PNC-27 is a synthetically created peptide designed to specifically target and destroy cancer cells. It is a member of the PNC set of investigational proteins designed to attach to malformed (cancerous) cells and cause them to die through cell necrosis, all while leaving normal, healthy cells intact and unharmed.
The PNC-27 peptide contains an HDM-2 binding domain corresponding to residues 12-26 of p53 and a transmembrane-penetrating domain. This has been found to enable the peptide to bind to and kill cancer cells through membranolysis, or disruption of the cell membrane.
Through research and study on animal subjects, the PNC-27 peptide has been shown to be highly effective in selectively targeting a wide variety of specific forms of cancer, including pancreatic cancer, breast cancer, leukemia, melanoma, and additional cancer lines.
PNC proteins were first theorized and created in 2000 by Drs. Matthew Pincus and Joseph Michl at the SUNY Downstate Medical Center in New York. Although they were originally intended to combat HIV, PNC-27 showed a remarkable ability to bind to cancer cells, causing them to die, while leaving healthy cells undamaged.
The PNC-27 cancer peptide is a nontoxic compound that causes the death of cancer cells only, leaving all other healthy cells unaffected. It is able to do this by attaching to the membranes of the individual cancer cells, creating holes in those membranes. As a result of the holes, rapid implosion occurs, leading to swift cell death due to the osmotic pressure difference in the inside vs. outside of the tumor cells.
PNC-27 accomplishes this due to its affinity for binding to a protein called HDM-2. Cancer cells have HDM-2 in their cell membranes. When the PNC-27 peptide is administered, it immediately travels to the HDM-2 located in the membranes of cancerous cells. By binding to them, it creates pores or holes in the cell membrane, causing “membranolysis” or death of the cell membrane. This in turn leads to the destruction of the cancer cell.

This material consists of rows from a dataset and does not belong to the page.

(** C29. A run from its command line to its summary, at a whole rate below two per
    nanosecond, for one second to a day, with at least one connection.  It connects first, and a failure leaves no descriptor open; else there
    are as many new descriptors as connections, and under every interleaving of
    the scheduler and the workers the summary accounts for exactly the instants
    of the cadence before the end, each answered or counted as an error. *)
Theorem load_run_complete (c : Config (F := f64)) r start fuel (k : K)
    (Hrate : c.(rate) = f64_of r) (Hr : (0 < r < 2 * NANOS)%N) (Hd : (1 <= c.(duration_secs) <= 86400)%N)
    (Hc : (0 < c.(load_connections))%N) (Hs : (start < 2 ^ 62)%N)
    (Hf : (2 * r * c.(duration_secs) < N.of_nat fuel)%N) :
  exists p res k', period_of c.(rate) = Ret p /\ run fuel c start k = Ret (res, k') /\
  match res with
  | Err _ => opened k' = opened k
  | Ok s0 =>
    (exists streams, length streams = N.to_nat c.(load_connections) /\ NoDup streams /\
      opened k' = list_to_set streams ∪ opened k /\ forall fd, fd ∈ streams -> fd ∉ opened k) /\
    forall ls s hist ok errors, steps ls s0 = Some s -> s.(spc) = Summary hist ok errors ->
      cadence start p (N.to_nat (scheduled (load_duration c) p)) ≡ₚ s.(sent_ok).*1 ++ s.(failed) /\
      ok = N.of_nat (length s.(sent_ok)) /\ errors = N.of_nat (length s.(failed)) /\
      (ok + errors = scheduled (load_duration c) p)%N
  end.
Proof using Type*.
  destruct (period_nearest r) as (p & Hp & Hnear); [unfold NANOS in *; lia|]. unfold run. rewrite Hrate.
  assert (0 < p)%N as Hp0 by (unfold NANOS in *; destruct p; lia).
  assert (p <= NANOS)%N as Hp1 by (unfold NANOS in *; nia).
  destruct (connect_all (N.to_nat (load_connections c)) (target c) [] k) as [res k1] eqn:Econ.
  apply (connect_all_spec _ _ _ (opened k)) in Econ; [|cbn; set_solver|constructor|by intros fd ?%elem_of_nil].
  exists p. destruct res as [streams|e]; [|by exists (Err e), k1].
  destruct Econ as (Hlen & Ho & Hnd & Hnew). cbn [length] in Hlen.
  assert (scheduled (load_duration c) p <= 2 * r * c.(duration_secs))%N as Hsch.
  { apply N.nlt_ge. intros Hlt. apply (scheduled_spec _ _ _ Hp0) in Hlt. unfold load_duration, from_secs, NANOS in *.
    assert (1000000000 <= 2 * (r * p))%N by nia. nia. }
  rewrite (schedule_exact _ p); try done; unfold load_duration, from_secs, NANOS in *; try lia.
  cbn [mbind outcome_bind]. exists (Ok (Load_new (length streams) (cadence start p
    (N.to_nat (scheduled (c.(duration_secs) * 1000000000)%N p))))), k1. split_and!; try done.
  { exists streams. by split_and!. }
  intros ls s hist ok errors Hls Hpc. destruct (summary_exact _ _ _ _ _ _ _ Hls Hpc) as (Hok & Herr & _ & Hall).
  destruct Hall as [Hperm Hsum]; [lia|]. split_and!; try done. rewrite Hsum. unfold cadence.
  rewrite length_fmap, length_seq. lia.
Qed.
End Run.

Definition two_per_second : Config (F := f64) :=
  mkLoadConfig (B "127.0.0.1:8080") (B "iterative") (f64_of 2) 1 1 (B "out.csv").

(** One connection, two requests: the second one fails. *)
Definition short_run : list LoadQueue.Label :=
  [WClone 0 true; SPush; SNotify None; WPop 0; WExchange 0 4000000 (Some (Ok tt)); SPush; SNotify None; WPop 0;
   WExchange 0 501000000 (Some (Err (Os 104))); SClose; WPop 0; SNotifyAll; SJoin; SJoin]%N.
Lemma lookup_with_news_ne (symbol s : string) (entry : CacheEntry) (c : Cache) :
  s <> symbol -> symbols (with_news symbol entry c) !! s = symbols c !! s.
Proof. intros H. unfold with_news. simpl. apply lookup_alter_ne. congruence. Qed.

Lemma lookup_with_price (symbol : string) (entry : CacheEntry) (c : Cache)
  (sc : SymbolCache) :
  symbols c !! symbol = Some sc ->
  symbols (with_price symbol entry c) !! symbol
  = Some (mkSymbolCache (news sc) entry).
Proof. intros H. unfold with_price. simpl. by rewrite lookup_alter_eq, H. Qed.

Lemma lookup_with_price_ne (symbol s : string) (entry : CacheEntry) (c : Cache) :
  s <> symbol -> symbols (with_price symbol entry c) !! s = symbols c !! s.
Proof. intros H. unfold with_price. simpl. apply lookup_alter_ne. congruence. Qed.

End Facts.

(** ** The freshness test *)

(** C4, as it holds of the code.  For every entry and every clock reading
    [now], [isCacheValid] answers without throwing and without touching the
    cache or the upstream, and it answers [true] iff the timestamp is present, is not
    the number 0 (which [!cacheEntry.timestamp] treats like an absent one) and
    [now - timestamp < CACHE_TTL], the TTL being 60 seconds.  It answers
    [false] when the timestamp is absent and already at
    [now - timestamp = CACHE_TTL]; one millisecond earlier a non-zero timestamp
    is still valid. *)
Theorem isCacheValid_iff (E : Env) (w : World) (entry : CacheEntry) :
  exists valid w',
    isCacheValid E (Some entry) w = (inr valid, w') /\
    cache w' = cache w /\ calls w' = calls w /\
    (valid = true <->
       exists t, timestamp entry = Some t /\ t <> 0 /\
                 clock E (reads w) - t < CACHE_TTL) /\
    (timestamp entry = None -> valid = false) /\
    (forall t, timestamp entry = Some t ->
               clock E (reads w) - t = CACHE_TTL -> valid = false) /\
    (forall t, timestamp entry = Some t -> t <> 0 ->
               clock E (reads w) - t = CACHE_TTL - 1 -> valid = true) /\
    CACHE_TTL = 60000.
Proof.
  destruct (isCacheValid_run E (Some entry) w)
    as [[Hrun Hzero]|(e & t & He & Ht & Hne & Hrun)].
  - exists false, w. split; [exact Hrun|].
    split; [reflexivity|]. split; [reflexivity|]. split; [split|].
    + discriminate.
    + intros (t & Ht & Hne & _). exfalso. apply Hne. eauto.
    + split; [reflexivity|]. split; [reflexivity|]. split; [|reflexivity].
      intros t Ht Hne _. exfalso. apply Hne. eauto.
  - injection He as <-. exists (clock E (reads w) - t <? CACHE_TTL), (tick w).
    split; [exact Hrun|].
    split; [reflexivity|]. split; [reflexivity|]. split; [split|].
    + intros Hv. exists t. split; [exact Ht|]. split; [exact Hne|].
      by apply Z.ltb_lt.
    + intros (t' & Ht' & _ & Hlt). rewrite Ht in Ht'. injection Ht' as <-.
      by apply Z.ltb_lt.
    + split; [congruence|]. split; [|split; [|reflexivity]].
      * intros t' Ht' Heq. rewrite Ht in Ht'. injection Ht' as <-.
        apply Z.ltb_ge. lia.
      * intros t' Ht' _ Heq. rewrite Ht in Ht'. injection Ht' as <-.
        apply Z.ltb_lt. lia.
Qed.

When the PNC-27 peptide is administered in animal studies, certain aspects have been noted in successful outcomes. Researchers have noted pain levels subjectively drop in a mean time of about a week. By the 3 week mark, animal subjects often present with flu-like symptoms, a likely indicator that subjects’ immune systems are responding to the death of cancer cells.
At 6 weeks, lactate dehydrogenase and bilirubin levels typically increase. Substantial tumor breakdown in successful research outcomes is often observed at around the 10 week mark. At this time, the tumors are noted to become softer and more pliable.
Some increase in the size of the tumor itself may be noted at this time. However, this is often due to inflammation because of immune system response. By the end of 3 months, researchers often notice animal study subjects to exhibit increased energy levels and reduced cancer-related symptoms.
PNC-27 side effects have been observed in animal studies. These have included skin and nose inflammation, watery eyes, dry skin, high blood pressure, headache, back pain, nosebleed, rectal bleeding, taste change, and too much protein in the urine.
Notably, cancer cells have significant levels of HDM-2 in their membranes, while untransformed or noncancerous cells do not have significant levels of HDM-2. This allows the PNC-27 peptide to selectively target the cancerous cells, leaving undamaged the healthy surrounding tissue.
Amazingly, researchers observed that when the cancer killing peptide was administered, it caused a complete blockade of any tumor growth during its 2-week period of administration and 2 weeks post-treatment. This was followed by weak tumor growth that plateaued at low tumor sizes compared with tumor growth in the presence of a control peptide.
In a more recent study conducted in 2014 and published in Annals of Clinical & Laboratory Science, researchers concluded that “the anti-cancer peptide, PNC-27, induces tumor cell necrosis of a poorly differentiated non-solid tissue mammalian leukemia cell line that depends on expression of HDM-2 in the plasma membrane of these cells.